Despite an sector awash in cash, I suspect this upcoming lending season will be treacherous for most ag lenders. Even those borrowers at the top will be working far above old norms, making the normally unimaginative brains of credit scorers ache. Comparisons to past performance may be of less value.
Consider if:
- The credit crunch slowly dominoes across the economy, forcing stricter revaluations of assets now in illiquid markets.
- The Fed keeps lowering rates to keep the economy from pitch-poling into a deeper waters. (This will encourage refinancing - always a good way to steal a loan, but at lower margins.)
- Oil prices meander lower, pressuring ethanol margins even more.
- An increased biofuel mandate is passed.

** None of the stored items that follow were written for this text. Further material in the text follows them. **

(* ===== verification/KeyStore.v ===== *)
(** * The key store of the KMS plugin (pkg/plugin/kms: key_store.go, key_store_openbao.go)

    Clients keep JSON secrets by name in a kv engine of their own. The clock
    ([p.now]) is an argument of [KeyStorePut]; logging is left out. *)

From S2P Require Import Prelude GoStrings Errors Codec Sha2 Json OpenBao GoTime KmsMapping KmsAuthorizer KmsClient KmsProviders KmsPlugin KmsTenant KmsRoundtrip KmsHandlers.

(** ** Messages (proto/plugins/kms.proto) *)

Record KeyStorePutRequest := mkPutRequest { put_Name : string; put_SecretJson : string; put_ClientId : string }.
Record KeyStorePutResponse := mkPutResponse { putr_Name : string; putr_Version : Z }.
Record KeyStoreGetRequest := mkGetRequest { get_Name : string; get_ClientId : string }.
Record KeyStoreGetResponse := mkGetResponse { getr_Name : string; getr_SecretJson : string }.
Record KeyStoreListRequest := mkListRequest { list_Prefix : option string; list_ClientId : string }.
Record KeyStoreDeleteRequest := mkDeleteRequest { del_Name : string; del_ClientId : string }.

Definition maxKeyStoreNameLen : nat := 256.
Definition keyStoreActionPut := "kms_keystore.Put".
Definition keyStoreActionGet := "kms_keystore.Get".
Definition keyStoreActionList := "kms_keystore.List".
Definition keyStoreActionDelete := "kms_keystore.Delete".

(** ** Names *)

(** [keyStoreSegmentRe]: [^[A-Za-z0-9._-]+$] *)
Definition segment_char (c : ascii) : bool :=
  alnum c || Ascii.eqb c "." || Ascii.eqb c "_" || Ascii.eqb c "-".

Definition keyStoreSegmentRe (s : string) : bool := negb (String.eqb s "") && all_chars segment_char s.

Definition validateKeyStoreSegment (fieldName segment : string) : result unit :=
  _ ← reject (String.eqb segment "" || String.eqb segment "." || String.eqb segment "..")
        (Errorf "%s contains an invalid path segment" [fieldName]);
  reject (negb (keyStoreSegmentRe segment)) (Errorf "%s contains unsupported characters" [fieldName]).

(** The loop over the segments: the first error is returned. *)
Fixpoint validateSegments (fieldName : string) (segments : list string) : result unit :=
  match segments with
  | [] => Ok tt
  | s :: rest => _ ← validateKeyStoreSegment fieldName s; validateSegments fieldName rest
  end.

Definition normalizeKeyStoreName (value : string) : result string :=
  let name := TrimSpace value in
  _ ← reject (String.eqb name "") (Errorf "name is required" []);
  _ ← reject (maxKeyStoreNameLen <? String.length name)%nat
        (Errorf "name must be at most %d characters" [pretty maxKeyStoreNameLen]);
  _ ← reject (HasPrefix name "/" || HasSuffix name "/") (Errorf "name must not start or end with /" []);
  _ ← validateSegments "name" (Split slash name);
  Ok name.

- The dollar continues downward pushing [mostly imported] fertilizer even higher.
Keep in mind too, that consolidation is on fire in the industrial grain sector, and if your horse is less than competitive, you could lose large chunks of portfolio in a hurry by being too conservative. Fewer customers borrowing more is like farmers renting from fewer owners of larger tracts - the increments of success (and failure) are significantly harder to mitigate.
Complicating this even more is the complex government "solution" to the subprime lending mess. If those lending contracts can be abridged later by government whim, how much has lender risk increased on say, farmland loans? How do you price that risk into your products?
On the macroeconomic issues, there is a real chance of a cascading credit crunch in the next few months. Having the federal government arbitrarily rewrite legally binding loan contracts will, if anything, make that problem worse rather than better. It will hurt bank capitalization, plus it will weaken confidence that future loan agreements will be left intact. Uncertainty is the enemy of lending. Further side effects include the savaging of the subprime loan market (currently most subprime loans are being repaid without incident, thus putting deserving borrowers into homes) and seriously curbing floating rate lending in the future. [More]I think it is wishful thinking to consider ag lending isolated from the larger credit markets. And any resultant change in regulator attitude about lending for assets like real estate will likely be echoed in our loan provisions.
The numbers on my 2008 and 2009 budgets are encouraging but a quantum level larger than last year. The variance of outcomes for different scenarios has never been so wide, despite a stronger financial position that ever before. To be sure, most are happy outcomes, but I have discovered when good news is the forecast, my competitors ramp up the pressure to expand.
I suspect real estate lending will see tightened underwriting, even with land prices screaming upward and cash rents remaining around 5%. (Data on rent is rarely presented accurately IMHO, since old, multi-year contracts - not to mention less-than-truthful operators - skew the averages. It would appear $6000 ground can get close to $300 rent, for example).
In fact, the borrower trait that could weigh most heavily is how strong is his/her control of rented ground. We need longer term rent instruments, but I doubt we will get them until rents start heading downward.
Another perverse view would be that this is the time to consider vendor financing since inputs like seed are inflating wildly and the loan risk would rest with the guys partly responsible for it.
All in all, ag bankers have their work cut out for them.
1 comment:
I was an ag banker in Arkansas (also had Oklahoma customers)for 2/3 of my 35 years in banking; I retired in 1998.
Most of the serious problems in my ag credit experiences were in the mid 80s when PCA and FLB loans became "asset based" loans, not based realisticaly on "cash flow" (which is required to pay debts as agreed).
Farmers and ranchers were my passion; I went to a lot of FFA/4H banquets and bought for our bank at a lot of premium sales.